───── Material provided ─────

(** * Seconds since 1970 *)

(** The division of C truncates; all dividends here are positive but the one
    of the era, which the code adjusts. *)
Definition days_from_civil (year month day : Z) : Z :=
  let year := year - (if month <=? 2 then 1 else 0) in
  let era := Z.quot (if 0 <=? year then year else year - 399) 400 in
  let year_of_era := u32 (year - era * 400) in
  let day_of_year := u32 (u32 (153 * u32 (month + (if 2 <? month then -3 else 9)) + 2) / 5 + day - 1) in
  let day_of_era := u32 (year_of_era * 365 + year_of_era / 4 - year_of_era / 100 + day_of_year) in
  era * 146097 + day_of_era - 719468.

Definition rtc_now_epoch (t : rtc_time_t) : Z :=
  u64 (u64 (days_from_civil (t_year t) (t_month t) (t_day t)) * 86400 + t_hour t * 3600 + t_minute t * 60 + t_second t).

(** * The text of /devices/rtc *)

Definition write_2digit (value : Z) : list Z := [u8 (48 + value / 10); u8 (48 + value mod 10)].
Definition write_4digit (value : Z) : list Z :=
  [u8 (48 + value / 1000 mod 10); u8 (48 + value / 100 mod 10); u8 (48 + value / 10 mod 10); u8 (48 + value mod 10)].

Definition formatted (t : rtc_time_t) : list Z :=
  write_4digit (t_year t) ++ [45] ++ write_2digit (t_month t) ++ [45] ++ write_2digit (t_day t) ++ [32] ++
  write_2digit (t_hour t) ++ [58] ++ write_2digit (t_minute t) ++ [58] ++ write_2digit (t_second t) ++ [10].

(** dev_rtc_read(): the result and the bytes copied to the buffer. *)
Definition dev_rtc_read (t : rtc_time_t) (size : Z) : Z * list Z :=
  let text := formatted t in
  let len := Z.of_nat (length text) in
  let len := if size <? len then size else len in
  (len, take (Z.to_nat len) text).

(** * Specification *)

Definition leap (y : Z) : bool := (y mod 4 =? 0) && (negb (y mod 100 =? 0) || (y mod 400 =? 0)).

Definition month_days (y m : Z) : Z :=
  if m =? 2 then if leap y then 29 else 28
  else if (m =? 4) || (m =? 6) || (m =? 9) || (m =? 11) then 30 else 31.

Definition valid_time (t : rtc_time_t) : Prop :=
  2000 <= t_year t < 2100 ∧ 1 <= t_month t <= 12 ∧ 1 <= t_day t <= month_days (t_year t) (t_month t) ∧
  0 <= t_hour t < 24 ∧ 0 <= t_minute t < 60 ∧ 0 <= t_second t < 60.

(** The day before, by the calendar. *)
Definition next_day (y m d : Z) : Z * Z * Z :=
  if d <? month_days y m then (y, m, d + 1) else if m <? 12 then (y, m + 1, 1) else (y + 1, 1, 1).

(** Days from 1 January 1970: whole years, whole months, days. *)
Definition days_of_years (y : Z) : Z :=
  foldr (λ i n, (if leap i then 366 else 365) + n) 0 (seqZ 1970 (y - 1970)).
Definition days_of_months (y m : Z) : Z := foldr (λ i n, month_days y i + n) 0 (seqZ 1 (m - 1)).
Definition calendar_days (y m d : Z) : Z := days_of_years y + days_of_months y m + (d - 1).

(** What the clock's registers hold at the time [t], in the mode that status
    register B tells: bit 2 binary, bit 1 24 hours. *)
Definition to_bcd (v : Z) : Z := v / 10 * 16 + v mod 10.
Definition hour_12 (h : Z) : Z := if h mod 12 =? 0 then 12 else h mod 12.

Definition registers (status_b : Z) (t : rtc_time_t) : raw :=
  let enc v := if flag status_b 0x04 then v else to_bcd v in
  let hour := if flag status_b 0x02 then enc (t_hour t)
              else enc (hour_12 (t_hour t)) + (if 12 <=? t_hour t then 0x80 else 0) in
  Raw (enc (t_second t)) (enc (t_minute t)) hour (enc (t_day t)) (enc (t_month t)) (enc (t_year t - 2000)).

(** * Theorems *)

Lemma in_range (n v : Z) : 0 <= v < n -> v ∈ seqZ 0 n.
Proof. rewrite elem_of_seqZ. lia. Qed.

(** A property of all numbers below [n], by trying them. *)
Lemma by_trying (p : Z -> bool) (n : Z) :
  forallb p (seqZ 0 n) = true -> ∀ v, 0 <= v < n -> p v = true.
Proof.
  intros H v Hv. rewrite forallb_forall in H. apply H. apply list_elem_of_In. by apply in_range.
Qed.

─────

Work instruction:
Give back exactly the lines above starting at the line where "Definition valid_time (t" appears and ending at the line where "Definition to_bcd (v" appears, both included, with no other lines.

Solution to the exercise:
Definition valid_time (t : rtc_time_t) : Prop :=
  2000 <= t_year t < 2100 ∧ 1 <= t_month t <= 12 ∧ 1 <= t_day t <= month_days (t_year t) (t_month t) ∧
  0 <= t_hour t < 24 ∧ 0 <= t_minute t < 60 ∧ 0 <= t_second t < 60.

(** The day before, by the calendar. *)
Definition next_day (y m d : Z) : Z * Z * Z :=
  if d <? month_days y m then (y, m, d + 1) else if m <? 12 then (y, m + 1, 1) else (y + 1, 1, 1).

(** Days from 1 January 1970: whole years, whole months, days. *)
Definition days_of_years (y : Z) : Z :=
  foldr (λ i n, (if leap i then 366 else 365) + n) 0 (seqZ 1970 (y - 1970)).
Definition days_of_months (y m : Z) : Z := foldr (λ i n, month_days y i + n) 0 (seqZ 1 (m - 1)).
Definition calendar_days (y m d : Z) : Z := days_of_years y + days_of_months y m + (d - 1).

(** What the clock's registers hold at the time [t], in the mode that status
    register B tells: bit 2 binary, bit 1 24 hours. *)
Definition to_bcd (v : Z) : Z := v / 10 * 16 + v mod 10.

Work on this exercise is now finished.